Look below for the line containing "destruct (IH false c" and the line containing "constructor; [split_and!; [done|done|exists"; repeat exactly those two lines and all lines between them, and nothing else.

Segment Start: Record set

Lemma path_nodes_ok fuel : forall root n ot key,
  loads root n ot -> at_pos ot key -> (need n key <= fuel)%nat ->
  exists l, path_nodes db_node fuel n key = Ok l /\ Forall2 node_for l (opath ot key).
Proof.
  induction fuel as [|fuel IH]; intros root n ot key Hn Hat Hf; [unfold need in Hf; destruct (is_hash n); lia|].
  destruct key as [|x ktl].
  { exists []. split; [done|]. destruct (at_pos_nil _ Hat) as [->|[v ->]]; constructor. }
  destruct Hn as [|v|k n fl t Hfl Hn|ch fl ts Hfl Hch|h n t Hh Hdb Hst Hn]; cbn [path_nodes].
  - exists []. by split; [|constructor].
  - by apply at_pos_value in Hat.
  - apply at_pos_tree in Hat as [Hk Hc]; [|done]. cbn [opath tpath].
    assert (Hnf : node_for (shortNode k n fl) (TShort k t)) by (split_and!; [done|done|exists root; by constructor]).
    destruct (decide (take (length k) (x :: ktl) = k)) as [E|Hne].
    + rewrite bool_decide_true by done. apply take_length_app_iff in E as (key & E). rewrite E in *. rewrite take_app_length, drop_app_length, bool_decide_true by done.
      rewrite length_app. destruct (Nat.ltb_spec (length k + length key) (length k)); [lia|]. cbn [orb negb].
      destruct (IH false n (Some t) key) as (l & El & Hl); [done|by eapply canon_short| |].
      { pose proof (need_le n key). unfold need in Hf. cbn [is_hash] in Hf. rewrite length_app in Hf. apply canon_short_nonempty in Hc. destruct k; [done|]. cbn [length] in Hf. lia. }
      rewrite El. cbn. eexists. split; [done|]. by constructor.
    + rewrite (bool_decide_false (k = _)), orb_true_r, bool_decide_false by (done || (intros E; by apply Hne)). eexists. split; [done|]. constructor; [done|constructor].
  - apply at_pos_tree in Hat as [Hk Hc]; [|done]. destruct (canon_child ts x ktl Hc Hk) as (o & Ho & Hat).
    destruct (childAt_ok db_node _ _ ch ts (nib x) o Hch Ho) as (c & Hc' & -> & Hlc). cbn [mbind outcome_bind].
    destruct (IH false c o ktl) as (l & -> & Hl); [done|done| |].
    { pose proof (need_le c ktl). unfold need in Hf. cbn [is_hash length] in Hf. lia. }
    cbn [mbind outcome_bind opath]. rewrite tpath_full, Ho. eexists. split; [done|].
    constructor; [split_and!; [done|done|exists root; by constructor]|]. by destruct o.
  - unfold resolveHash. rewrite Hdb. cbn [mbind outcome_bind]. apply (IH root); [done|done|].
    unfold need in *. rewrite (stored_not_hash n Hst). cbn [is_hash] in Hf. lia.
Qed.

(** The collapsed form of a node that stands for a subtree. *)
Lemma collapse_ok n s : node_for n s -> tfits s ->
  exists c cac, hashChildren (node_hash (D:=unit) None) n tt = (Ok (c, cac), tt) /\ collapses s c /\ cache_ok s c.
Proof.
  intros (Hst & Hc & root & Hl) Hf.
  assert (Hspec : forall u, hash_spec (fun _ : unit => db_node) None (fun _ => True) s u).
  { intros u. apply node_hash_ok; try done. intros u' Hu' Hcu. by eapply tfits_sub. }
  inversion Hl as [|v|k c fl t Hfl Hn|ch fl ts Hfl Hch|]; subst; try done.
  - destruct (children_short (fun _ : unit => db_node) None (fun _ => True) (TShort k t) k c fl t tt) as (col & cac & [] & E & Hcol & _); try done; [constructor|].
    exists (shortNode (compact k) col fl). eexists. split; [exact E|]. split; [by exists col, fl|by eapply (okf_cache (fun _ : unit => db_node) tt)].
  - destruct (children_full (fun _ : unit => db_node) None (fun _ => True) (TFull ts) ch fl ts tt) as (cols & cacs & [] & E & Hcols & _); try done; [constructor|].
    exists (fullNode cols fl). eexists. split; [exact E|]. split; [apply collapses_full; by exists cols, fl|by eapply (okf_cache (fun _ : unit => db_node) tt)].
Qed.

Lemma put_nodes_ok nodes : forall first ss,
  Forall2 node_for nodes ss -> Forall tfits ss ->
  exists l, put_nodes first 0 nodes = Ok l /\
    (forall s, s ∈ ss -> (32 <= length (enc s))%nat -> (keccak256 (enc s), enc s) ∈ l) /\
    (first = true -> forall s, head ss = Some s -> (keccak256 (enc s), enc s) ∈ l) /\
    (forall h b, (h, b) ∈ l -> keccak256 b = h).
Proof.
  induction nodes as [|n nodes IH]; intros first ss Hf Hfit; inversion Hf as [|? s ? ss' Hn Hns]; subst.
  { exists []. split_and!; [done|..]; intros; set_solver. }
  apply Forall_cons in Hfit as [Hfs Hfit]. destruct (IH false ss' Hns Hfit) as (l & El & H1 & _ & H3).
  destruct (collapse_ok n s Hn Hfs) as (c & cac & Ec & Hcol & Hca). pose proof Hn as (_ & Hcan & _).
  destruct (store_ok (fun _ : unit => db_node) None (fun _ => True) s) with (t := s) (c := c) (force := false) (d := tt) as (hn & [] & Es & Hh & _);
    try done; [by intros u Hu Hcu; eapply tfits_sub|constructor|].
  assert (Een : EncodeToBytes (node_item c) = enc s).
  { rewrite (collapses_item s c Hcol), EncodeToBytes_rlp_enc; [done|]. by apply tfits_fits; [apply canon_not_val|]. }
  cbn [put_nodes]. rewrite Ec, Es, Een. cbv zeta.
  assert (Hnew : exists l', (l ← put_nodes false 0 nodes; Ok ((keccak256 (enc s), enc s) :: l))%stdpp = Ok l' /\
    (forall s', s' ∈ s :: ss' -> (32 <= length (enc s'))%nat -> (keccak256 (enc s'), enc s') ∈ l') /\
    (first = true -> forall s', head (s :: ss') = Some s' -> (keccak256 (enc s'), enc s') ∈ l') /\
    (forall h b, (h, b) ∈ l' -> keccak256 b = h)).
  { rewrite El. eexists. split; [done|]. split_and!.
    - intros s' [->|Hs']%elem_of_cons Hl; [by left|right; by apply H1].
    - intros _ s' [= ->]. by left.
    - intros h b [[= -> ->]|Hin]%elem_of_cons; [done|by apply H3]. }
  unfold hashes in Hh. cbn [orb] in Hh. destruct (Nat.leb_spec 32 (length (enc s))) as [Hge|Hlt].
  - subst hn. exact Hnew.
  - assert (Hold : first = false -> exists l', put_nodes false 0 nodes = Ok l' /\
      (forall s', s' ∈ s :: ss' -> (32 <= length (enc s'))%nat -> (keccak256 (enc s'), enc s') ∈ l') /\
      (first = true -> forall s', head (s :: ss') = Some s' -> (keccak256 (enc s'), enc s') ∈ l') /\
      (forall h b, (h, b) ∈ l' -> keccak256 b = h)).
    { intros ->. exists l. split_and!; [done| |done|done]. intros s' [->|Hs']%elem_of_cons Hl; [lia|by apply H1]. }
    destruct (collapses_not_ref s hn Hcan Hh) as [Hnh _]. destruct hn, first; try done; try (by apply Hold); exact Hnew.
Qed.
End Nodes.
End ProofFacts.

Segment End: Record set

-- Exercise solution --
    destruct (IH false c o ktl) as (l & -> & Hl); [done|done| |].
    { pose proof (need_le c ktl). unfold need in Hf. cbn [is_hash length] in Hf. lia. }
    cbn [mbind outcome_bind opath]. rewrite tpath_full, Ho. eexists. split; [done|].
    constructor; [split_and!; [done|done|exists root; by constructor]|]. by destruct o.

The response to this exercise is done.